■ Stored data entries
(* ===== verification/Prelude.v ===== *)
(** * librtlsdr: a verification library (root file)

    librtlsdr drives DVB-T sticks with the RTL2832 as software radios.  This
    library models the program in Rocq, part by part, and proves what makes
    each part correct.  All definitions are executable; they follow the C
    code function by function and keep its names.  The line before a
    definition names the file and function it models.

    ** Conventions (Prelude.v, Arrays.v)

    An integer of C is a [Z] with its conversions written out: [u8], [u16],
    [u32], [u64], [i8], [i16], [i32].  A C function that works on a state [S]
    is a term of the monad [M S A := S -> option (A * S)]; [None] stands for a
    run without a defined result (division by zero, an access outside an
    array, a loop that does not end, a value that C leaves undefined).  [wp m
    Q s] says that [m], run in [s], has a defined result that satisfies [Q];
    [preserves I m] that it keeps the invariant [I] and is defined wherever
    [I] holds; [moves P m Q] is a triple.  Arrays are lists with [arr_get] and
    [arr_set]; [has_at] describes a part of an array, [getz] makes it a function
    of the index, and [for_arr] is a loop over an array with its rules.
    Streams.v has machines that take a stream sample by sample.  Threads are
    events with a guard and an effect ([step_by], [runs_by]).

    ** The device

    - The tuner drivers reach the device through three functions
      (rtlsdr_i2c.h).  RtlsdrI2c.v makes them the class [RtlsdrI2c] with a log of
      events and the class [DevInv] of invariants that the functions keep;
      a driver is proved against the classes.  I2cSim.v has a bus whose transfers
      fail as a schedule says, and a chip with registers.  Usb.v and
      Demod.v give the real instance, over USB control transfers.
    - tuner_r82xx.c: R82xx.v has every function; R82xxTune.v treats the
      calculations, R82xxInv.v and R82xxOps.v the invariant "the shadow
      registers are what the chip was sent" per operation, R82xxSpec.v puts them
      together, R82xxPll.v shows which frequency the PLL is set to, R82xxFields.v
      what the mux, gain and bandwidth functions leave in the registers.
    - tuner_e4k.c: E4k.v; E4kInv.v (register access), E4kSpec.v (fields, PLL
      parameters), E4kTune.v (the registers after tuning), E4kSession.v
      (every session is defined).
    - tuner_fc0012.c, tuner_fc0013.c, tuner_fc2580.c: Fc0012.v, Fc0013.v,
      Fc2580.v; FcPll.v shares the arithmetic of the first two; FcSpec.v,
      Fc0013Spec.v and Fc2580Spec.v have the registers after tuning, FcSafe.v
      that the functions are defined.
    - librtlsdr.c, from the bottom: Usb.v (control transfers, register access,
      GPIO, the FIR filter, initialisation, the EEPROM) with UsbSpec.v and
      Eeprom.v; Double.v (binary64, on SpecFloat) for Demod.v (IF frequency,
      sample frequency correction, crystal frequencies) with DemodSpec.v;
      Device.v (struct rtlsdr_dev: the table of tuners, probing, every setter and
      getter) with Repeater.v, DeviceInv.v and DeviceSession.v; Async.v
      (asynchronous reading) with AsyncSpec.v; Enumerate.v (finding a device).

    ** The programs

    - rtl_adsb.c: Adsb.v (magnitudes, Manchester code, messages, printing);
      AdsbSpec.v; AdsbThreads.v (the two threads and their buffer).
    - rtl_sdr.c and rtl_biast.c: RtlSdr.v (options, setup, recording).
      rtl_test.c: RtlTest.v (lost bytes, the clock, the benchmark).
    - Mains.v has the options and the setup of rtl_adsb, rtl_tcp, rtl_power and
      rtl_test, the clients of rtl_tcp and the main loop of rtl_power, and shows
      that they use the dongle safely.
    - rtl_fm.c: RtlFm.v (the signal path) with RtlFmSpec.v; RtlFmControl.v (options,
      the list of frequencies, rate and frequency of the dongle, hopping) with
      RtlFmControlSpec.v, on top of DeviceSession.v; RtlFmThreads.v (the threads as
      events that can come in any order); RtlFmResample.v (the
      resamplers, which nothing calls).
    - rtl_tcp.c: RtlTcp.v (queue and commands); RtlTcpSpec.v, on top of
      DeviceSession.v.
    - rtl_eeprom.c: RtlEeprom.v (configuration and image); EepromSession.v (options,
      and a session over the EEPROM of Eeprom.v).
    - rtl_power.c: Fft.v (the fixed-point transform) with FftSpec.v; RtlPower.v
      (windows, plan of the hops, filters, scan, report) with RtlPowerSpec.v (a
      buffer), RtlPowerPlan.v (the plan) and RtlPowerScan.v (the scan of the
      plan, on top of DeviceSession.v), RtlPowerSession.v (from the options to the
      lines written); DoubleOrder.v compares doubles.
    - convenience.c: Convenience.v (suffixes, gains, device selection, dates,
      command lines); ConvenienceSpec.v.
    - rtl_hpsdr.c, which serves dongles as an HPSDR radio, with downsample.c and
      coeff.c.  Single.v (binary32), Coeff.v (the filters), Downsample.v and
      DownsampleSpec.v (decimation); HpsdrPacket.v and HpsdrPacketSpec.v (the
      layout of a datagram); HpsdrSend.v and HpsdrSendSpec.v (a block of a
      dongle, cut to datagrams); HpsdrControl.v and HpsdrControlSpec.v (what
      clients send); HpsdrFile.v (samples of a recorded file,
      changed settings); HpsdrThreads.v (the threads as a step relation);
      HpsdrConf.v and HpsdrConfSpec.v (options, choice and setup of the dongles,
      on top of DeviceSession.v); HpsdrCal.v and HpsdrCalSpec.v (calibration).
      A block goes through [dc_block], [downsample], [load_packet] (all in
      [sendiq_turn]); a datagram of the client through [handle_datagram] and
      [process_ep2] to [tune_pending], which calls Device.v.

    ** What is shown

    - Sessions.  [DeviceSession.library_session_safe]: opened, called in any
      order and closed, with any tuner and any failing transfers, the library
      is defined and reaches the tuner only through the open repeater.
      [RtlTcpSpec.client_commands]: so do the commands of a network client,
      however its bytes are cut; [HpsdrConfSpec.receiver_session_safe]: and a
      receiver of rtl_hpsdr, whatever its options; [RtlFmControlSpec.controller_hops]:
      and rtl_fm, which goes round its list of frequencies;
      [RtlPowerSession.power_session]: and rtl_power, whose lines cover the range
      asked for; [Mains.server_session_safe]: and rtl_tcp with its clients.
      [EepromSession.eeprom_session_writes]: a session of rtl_eeprom leaves the
      configuration asked for.  [HpsdrControlSpec.hpsdr_serves]:
      no datagram makes the main loop of rtl_hpsdr undefined.  [E4kSession.e4k_session_defined] and
      [R82xxSpec.r82xx_session_coherent] are the same for a driver alone.
    - Recursion and loops.  [DeviceInv.set_center_freq_terminates]: setting a
      frequency can change the sampling mode, which sets the frequency again;
      three levels are always enough, two are not.
      [AdsbSpec.adsb_demod_ends]: the search for messages ends.
      [AsyncSpec.read_async_cancelled]: a cancelled read ends, with all
      transfers settled if libusb is prompt; [AsyncSpec.read_async_stalls]: one
      whose transfers have failed goes on for ever, with nothing in flight.
      [HpsdrThreads.datagrams_keep_coming]: the threads of rtl_hpsdr never block
      each other; [HpsdrCalSpec.calibration_turns]: nor does its calibration, while
      the callbacks of the receivers do not overlap.
    - Threads.  [RtlFmThreads.audio_in_time]: if each thread of rtl_fm is ready for
      what it is given, the file has the audio of all blocks, and the threads
      come to rest; [RtlFmThreads.written_in_order]: in any case whole results in
      order.  [RtlFmThreads.main_joins_all]: the program ends, unless a signal is
      lost ([RtlFmThreads.exit_can_hang]).  [AdsbThreads.blocks_printed]: so does
      rtl_adsb print all messages.
    - Signals.  [FftSpec.fix_fft_is_dft]: the transform in place, with its swaps
      and passes, is the recursive one, number by number.
      [RtlPowerPlan.scan_plan]: the hops lie side by side, at a rate the dongle
      can do.  [RtlFmControlSpec.optimal_settings_tunes]: rtl_fm puts the signal
      where its signal path looks for it.  [RtlPowerScan.planned_scan]: a scan of such a plan has no access
      outside of its arrays and collects the spectra of what was read.
      [DownsampleSpec.downsample_spec]: the two filters in place are
      convolutions, decimated.
    - Streams.  [RtlSdr.recording_bytes]: a recording has the bytes asked for;
      [RtlTest.lost_bytes]: gaps are found wherever the blocks are cut.
      [RtlFmSpec.demod_stream]: the audio does not depend on the
      buffers.  [HpsdrSendSpec.sendiq_stream]: nor do datagrams lose or repeat
      samples between blocks; [HpsdrPacketSpec.client_reads_samples]: a client
      that follows the protocol reads from a datagram the samples that were
      written; [HpsdrFile.file_turn_samples]: a block of a file is what was
      recorded; [HpsdrThreads.datagrams_in_step]: datagram [n] has sample group [n]
      of each receiver, or the one before, in whatever order the threads run that
      leaves the flags as they were cleared.  [RtlTcpSpec.tcp_stream]: the client gets whole buffers in order.
      [AdsbSpec.adsb_frame_decoded]: a frame sent is the frame printed.
    - Options.  [HpsdrConfSpec.set_option_fills],
      [HpsdrConfSpec.parse_config_lines]: numbers and lines of a configuration
      take effect; [HpsdrControlSpec.process_ep2_words]: so do control words.
    - Registers.  For each tuner the registers after tuning, and through
      them the frequency ([R82xxPll.r82xx_set_pll_synth],
      [E4kTune.e4k_tune_freq_registers], [Fc2580Spec.fc2580_tune_exact],
      [FcSpec.fc0012_set_params_pll], [Fc0013Spec.fc0013_set_params_pll]);
      those of the demodulator ([DemodSpec], [UsbSpec]); fields left alone
      by masked writes.
    - Selection: a device by number or serial, the nearest gain.
    - Round trips: EEPROM contents, its configuration, filter coefficients,
      E4000 bandwidths, dates, samples in datagrams.
    - Errors: what goes wrong when transfers fail, with the cases that the code
      does not handle.

    ** Bounds and fuel

    [rtlsdr_set_center_freq] is [set_center_freq_fuel 3].  The event loop of
    rtlsdr_read_async and the loops of rtl_adsb take fuel; their theorems say how
    much is enough (for [manchester] three turns per sample).  Loops over a
    list, a counter or a table are structural.  [fix_fft] has 32 for the passes and
    for the search of the next index, which [wave_ok] (28 bits) makes enough; the
    boxcar filter has the length of its buffer.  The runs of the threads of rtl_fm
    have at most 27 events without a new block and 23 at the end, those of rtl_adsb
    six.  [put_rows] has the length of a
    datagram, [load_loop] the number of samples that are left, [parse_config] the
    length of the file.  The mixer divider of the R82xx has
    7 values, the sigma-delta loop 16 steps.

    ** Parameters

    What comes from outside is a parameter: the results and data of
    libusb_control_transfer ([usb_env]) and of libusb_handle_events, the list of
    USB devices, the results of conversions that C leaves undefined ([oor]), the
    functions of math.h in rtl_fm ([libm], [log2], [exp]) and rtl_power ([math]), atof
    ([libc]), the files, the room in them, the results of getopt, the clock of
    rtl_test and rtl_power, the answer of the user of rtl_eeprom, rand, FFTW.  No property assumes more of
    them than its statement says.

    ** Not modelled

    getopt itself, printing to stderr, sockets, signal handlers (in
    RtlFmThreads.v and AdsbThreads.v an event) and the starting of threads; libusb's enumeration calls, the detaching of kernel drivers; of
    rtl_hpsdr the filters with SIMD instructions and downsample_hb.c (not
    compiled); local time in convenience.c; local_sound.c (calls of sound
    libraries); getopt.c (third-party); everything for Windows only. *)

From stdpp Require Export base gmap list strings.
From Stdlib Require Export ZArith Lia ZifyBool.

■ EXERCISE
Among the lines above, find those with the word "getopt". Copy them.

■ TASK RESPONSE
    ([libc]), the files, the room in them, the results of getopt, the clock of
    getopt itself, printing to stderr, sockets, signal handlers (in
    libraries); getopt.c (third-party); everything for Windows only. *)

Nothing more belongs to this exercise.